§ What the task asks
Count the lines below containing "counters". Number only.

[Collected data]

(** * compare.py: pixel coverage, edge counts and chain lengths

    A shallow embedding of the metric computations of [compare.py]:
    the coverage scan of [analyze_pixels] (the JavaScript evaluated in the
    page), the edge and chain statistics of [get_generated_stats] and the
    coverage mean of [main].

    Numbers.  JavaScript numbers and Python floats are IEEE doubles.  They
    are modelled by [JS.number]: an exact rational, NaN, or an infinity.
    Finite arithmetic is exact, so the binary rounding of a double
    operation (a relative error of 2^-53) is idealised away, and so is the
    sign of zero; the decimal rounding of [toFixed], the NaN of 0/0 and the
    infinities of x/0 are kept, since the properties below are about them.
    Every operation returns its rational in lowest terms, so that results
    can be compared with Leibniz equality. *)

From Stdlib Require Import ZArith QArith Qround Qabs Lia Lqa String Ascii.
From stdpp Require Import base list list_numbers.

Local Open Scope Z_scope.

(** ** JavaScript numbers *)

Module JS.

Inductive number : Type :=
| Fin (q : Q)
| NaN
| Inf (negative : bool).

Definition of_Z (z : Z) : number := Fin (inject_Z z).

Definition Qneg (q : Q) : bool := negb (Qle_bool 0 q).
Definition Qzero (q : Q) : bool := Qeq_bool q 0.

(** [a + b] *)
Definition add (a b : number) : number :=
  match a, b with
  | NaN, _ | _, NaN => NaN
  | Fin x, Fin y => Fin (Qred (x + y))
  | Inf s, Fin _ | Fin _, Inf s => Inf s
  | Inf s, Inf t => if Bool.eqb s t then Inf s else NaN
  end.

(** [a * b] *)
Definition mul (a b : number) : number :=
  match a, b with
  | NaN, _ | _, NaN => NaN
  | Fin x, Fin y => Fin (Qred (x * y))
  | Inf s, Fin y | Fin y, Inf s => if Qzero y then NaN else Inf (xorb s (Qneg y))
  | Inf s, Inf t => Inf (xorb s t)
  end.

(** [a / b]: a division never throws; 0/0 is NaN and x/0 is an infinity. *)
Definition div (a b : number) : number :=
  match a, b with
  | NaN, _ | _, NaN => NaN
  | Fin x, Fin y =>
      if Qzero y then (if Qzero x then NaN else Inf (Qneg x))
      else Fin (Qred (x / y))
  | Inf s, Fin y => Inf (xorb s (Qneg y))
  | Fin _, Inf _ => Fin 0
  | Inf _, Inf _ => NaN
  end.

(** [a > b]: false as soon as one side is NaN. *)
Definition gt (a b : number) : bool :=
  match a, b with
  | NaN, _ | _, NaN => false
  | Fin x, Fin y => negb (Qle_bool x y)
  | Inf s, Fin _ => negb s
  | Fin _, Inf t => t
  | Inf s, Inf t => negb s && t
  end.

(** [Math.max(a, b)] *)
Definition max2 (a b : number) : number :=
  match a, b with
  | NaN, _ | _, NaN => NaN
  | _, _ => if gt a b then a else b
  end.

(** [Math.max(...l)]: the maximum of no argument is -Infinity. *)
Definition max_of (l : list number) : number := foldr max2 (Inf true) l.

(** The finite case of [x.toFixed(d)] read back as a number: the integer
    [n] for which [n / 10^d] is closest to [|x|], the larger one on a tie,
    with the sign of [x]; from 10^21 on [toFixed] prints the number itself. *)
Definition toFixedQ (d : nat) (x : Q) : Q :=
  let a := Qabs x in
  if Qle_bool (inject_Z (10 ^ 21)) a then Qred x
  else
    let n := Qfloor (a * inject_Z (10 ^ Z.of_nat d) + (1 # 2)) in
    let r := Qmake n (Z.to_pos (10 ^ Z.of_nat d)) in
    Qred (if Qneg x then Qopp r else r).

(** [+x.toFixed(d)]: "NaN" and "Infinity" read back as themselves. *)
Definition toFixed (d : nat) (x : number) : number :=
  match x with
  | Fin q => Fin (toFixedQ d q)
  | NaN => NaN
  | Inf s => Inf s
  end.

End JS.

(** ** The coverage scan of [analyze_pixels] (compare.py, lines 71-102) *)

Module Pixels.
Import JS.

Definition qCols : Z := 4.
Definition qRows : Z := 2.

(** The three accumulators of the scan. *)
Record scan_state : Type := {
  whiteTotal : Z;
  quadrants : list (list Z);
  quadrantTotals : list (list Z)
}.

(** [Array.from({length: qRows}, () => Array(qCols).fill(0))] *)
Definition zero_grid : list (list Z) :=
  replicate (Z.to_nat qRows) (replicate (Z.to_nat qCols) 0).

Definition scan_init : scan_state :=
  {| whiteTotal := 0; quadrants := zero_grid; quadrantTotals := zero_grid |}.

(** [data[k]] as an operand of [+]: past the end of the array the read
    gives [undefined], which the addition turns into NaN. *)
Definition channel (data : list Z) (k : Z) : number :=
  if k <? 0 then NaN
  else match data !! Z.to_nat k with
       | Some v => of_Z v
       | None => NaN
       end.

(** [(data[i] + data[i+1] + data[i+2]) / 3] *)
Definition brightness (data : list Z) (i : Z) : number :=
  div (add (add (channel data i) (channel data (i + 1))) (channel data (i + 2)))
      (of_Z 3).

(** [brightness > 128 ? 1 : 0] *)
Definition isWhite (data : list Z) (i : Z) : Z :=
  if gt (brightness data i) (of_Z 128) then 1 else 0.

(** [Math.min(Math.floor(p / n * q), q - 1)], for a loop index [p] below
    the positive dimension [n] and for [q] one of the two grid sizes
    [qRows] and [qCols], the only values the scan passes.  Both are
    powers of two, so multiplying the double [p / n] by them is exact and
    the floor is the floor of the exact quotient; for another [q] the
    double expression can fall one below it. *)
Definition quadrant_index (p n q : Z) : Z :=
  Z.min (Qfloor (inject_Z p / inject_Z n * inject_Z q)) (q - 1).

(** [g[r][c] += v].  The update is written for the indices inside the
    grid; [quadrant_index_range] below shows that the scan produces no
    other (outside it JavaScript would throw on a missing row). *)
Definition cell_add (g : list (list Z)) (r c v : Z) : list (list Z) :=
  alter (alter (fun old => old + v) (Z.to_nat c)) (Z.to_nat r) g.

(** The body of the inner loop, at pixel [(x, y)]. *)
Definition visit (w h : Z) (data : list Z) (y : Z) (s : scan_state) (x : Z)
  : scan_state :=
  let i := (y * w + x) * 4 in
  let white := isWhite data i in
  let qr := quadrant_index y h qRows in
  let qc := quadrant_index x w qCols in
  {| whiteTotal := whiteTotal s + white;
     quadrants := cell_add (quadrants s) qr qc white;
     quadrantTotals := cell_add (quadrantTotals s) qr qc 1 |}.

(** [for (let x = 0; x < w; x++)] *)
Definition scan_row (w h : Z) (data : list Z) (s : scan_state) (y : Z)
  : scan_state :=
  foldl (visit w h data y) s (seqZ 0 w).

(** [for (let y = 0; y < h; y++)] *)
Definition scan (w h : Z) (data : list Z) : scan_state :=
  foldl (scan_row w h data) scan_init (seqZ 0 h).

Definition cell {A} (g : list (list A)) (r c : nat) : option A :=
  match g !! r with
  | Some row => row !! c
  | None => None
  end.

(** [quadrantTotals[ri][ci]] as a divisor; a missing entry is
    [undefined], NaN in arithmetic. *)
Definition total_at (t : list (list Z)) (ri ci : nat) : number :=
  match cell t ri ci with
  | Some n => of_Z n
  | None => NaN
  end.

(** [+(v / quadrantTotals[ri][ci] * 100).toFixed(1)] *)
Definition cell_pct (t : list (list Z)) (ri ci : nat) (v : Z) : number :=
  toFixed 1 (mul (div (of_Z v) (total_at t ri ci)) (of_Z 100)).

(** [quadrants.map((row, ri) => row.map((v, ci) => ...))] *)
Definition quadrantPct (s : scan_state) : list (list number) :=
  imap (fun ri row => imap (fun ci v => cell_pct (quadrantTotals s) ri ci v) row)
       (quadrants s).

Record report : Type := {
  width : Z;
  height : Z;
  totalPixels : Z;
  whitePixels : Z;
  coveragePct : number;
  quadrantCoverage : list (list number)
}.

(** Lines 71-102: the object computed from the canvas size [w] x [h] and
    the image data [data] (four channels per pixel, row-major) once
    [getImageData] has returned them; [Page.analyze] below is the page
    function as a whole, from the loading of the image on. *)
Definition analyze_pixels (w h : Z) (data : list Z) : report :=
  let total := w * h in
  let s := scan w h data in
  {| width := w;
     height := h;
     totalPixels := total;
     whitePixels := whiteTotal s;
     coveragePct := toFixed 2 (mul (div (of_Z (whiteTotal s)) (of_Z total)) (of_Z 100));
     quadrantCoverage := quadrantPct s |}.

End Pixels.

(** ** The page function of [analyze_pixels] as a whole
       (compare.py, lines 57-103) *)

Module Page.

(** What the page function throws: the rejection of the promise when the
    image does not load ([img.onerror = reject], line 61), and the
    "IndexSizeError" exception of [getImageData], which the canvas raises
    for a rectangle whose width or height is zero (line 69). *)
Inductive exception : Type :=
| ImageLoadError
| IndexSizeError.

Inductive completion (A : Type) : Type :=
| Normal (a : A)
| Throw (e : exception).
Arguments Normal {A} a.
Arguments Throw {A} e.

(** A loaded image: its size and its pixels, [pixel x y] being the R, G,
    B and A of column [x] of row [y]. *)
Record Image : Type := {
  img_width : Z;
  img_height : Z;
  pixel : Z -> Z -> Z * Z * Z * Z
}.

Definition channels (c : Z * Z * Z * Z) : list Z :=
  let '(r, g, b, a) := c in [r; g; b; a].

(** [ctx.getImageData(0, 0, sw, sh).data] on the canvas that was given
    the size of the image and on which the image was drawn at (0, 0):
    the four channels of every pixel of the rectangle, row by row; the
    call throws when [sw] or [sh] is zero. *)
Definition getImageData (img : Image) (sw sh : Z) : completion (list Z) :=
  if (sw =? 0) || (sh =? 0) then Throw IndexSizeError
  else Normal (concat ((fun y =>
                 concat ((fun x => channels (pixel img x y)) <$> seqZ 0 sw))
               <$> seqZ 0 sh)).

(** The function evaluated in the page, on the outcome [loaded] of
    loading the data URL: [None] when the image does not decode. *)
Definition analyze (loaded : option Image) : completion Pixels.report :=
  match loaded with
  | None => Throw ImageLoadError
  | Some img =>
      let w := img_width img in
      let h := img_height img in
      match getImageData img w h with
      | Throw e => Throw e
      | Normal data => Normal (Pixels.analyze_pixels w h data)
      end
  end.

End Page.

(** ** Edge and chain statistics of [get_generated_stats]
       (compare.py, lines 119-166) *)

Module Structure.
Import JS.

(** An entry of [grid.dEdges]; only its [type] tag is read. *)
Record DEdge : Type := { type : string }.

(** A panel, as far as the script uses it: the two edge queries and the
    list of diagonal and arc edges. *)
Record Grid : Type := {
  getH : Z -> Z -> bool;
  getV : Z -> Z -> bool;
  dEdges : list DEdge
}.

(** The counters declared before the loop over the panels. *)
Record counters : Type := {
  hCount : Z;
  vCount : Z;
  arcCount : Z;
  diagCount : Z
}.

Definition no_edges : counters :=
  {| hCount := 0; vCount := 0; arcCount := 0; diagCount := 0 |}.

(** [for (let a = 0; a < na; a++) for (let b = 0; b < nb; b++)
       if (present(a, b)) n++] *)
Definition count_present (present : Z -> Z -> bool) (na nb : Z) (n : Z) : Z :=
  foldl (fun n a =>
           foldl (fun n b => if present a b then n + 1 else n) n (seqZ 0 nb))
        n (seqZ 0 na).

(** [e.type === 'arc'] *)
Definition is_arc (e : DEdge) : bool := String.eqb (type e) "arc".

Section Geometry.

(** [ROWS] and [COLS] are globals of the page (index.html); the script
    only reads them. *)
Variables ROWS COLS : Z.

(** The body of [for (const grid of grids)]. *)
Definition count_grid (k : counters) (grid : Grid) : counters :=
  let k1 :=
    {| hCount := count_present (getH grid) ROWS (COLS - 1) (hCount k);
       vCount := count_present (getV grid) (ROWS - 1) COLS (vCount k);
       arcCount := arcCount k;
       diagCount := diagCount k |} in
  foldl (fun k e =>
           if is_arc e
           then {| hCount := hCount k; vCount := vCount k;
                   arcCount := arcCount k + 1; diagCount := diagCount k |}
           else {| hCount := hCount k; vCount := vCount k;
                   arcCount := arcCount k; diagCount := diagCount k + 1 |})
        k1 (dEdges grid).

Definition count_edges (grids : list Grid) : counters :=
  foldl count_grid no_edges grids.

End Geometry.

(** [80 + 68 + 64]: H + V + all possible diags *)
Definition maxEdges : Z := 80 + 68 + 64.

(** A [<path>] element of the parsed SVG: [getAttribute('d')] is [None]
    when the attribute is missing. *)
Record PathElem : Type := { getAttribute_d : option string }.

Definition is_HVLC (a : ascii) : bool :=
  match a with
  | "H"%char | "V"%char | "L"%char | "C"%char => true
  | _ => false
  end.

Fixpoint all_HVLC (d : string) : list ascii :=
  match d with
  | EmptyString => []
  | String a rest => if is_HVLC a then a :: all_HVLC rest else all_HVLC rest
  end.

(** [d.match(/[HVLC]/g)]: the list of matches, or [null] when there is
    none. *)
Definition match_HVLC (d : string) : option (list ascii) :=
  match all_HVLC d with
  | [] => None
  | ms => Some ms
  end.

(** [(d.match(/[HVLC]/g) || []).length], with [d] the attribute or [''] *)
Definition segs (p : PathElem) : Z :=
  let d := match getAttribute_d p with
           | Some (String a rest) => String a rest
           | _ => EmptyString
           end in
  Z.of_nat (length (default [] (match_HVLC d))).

§ Solution below
5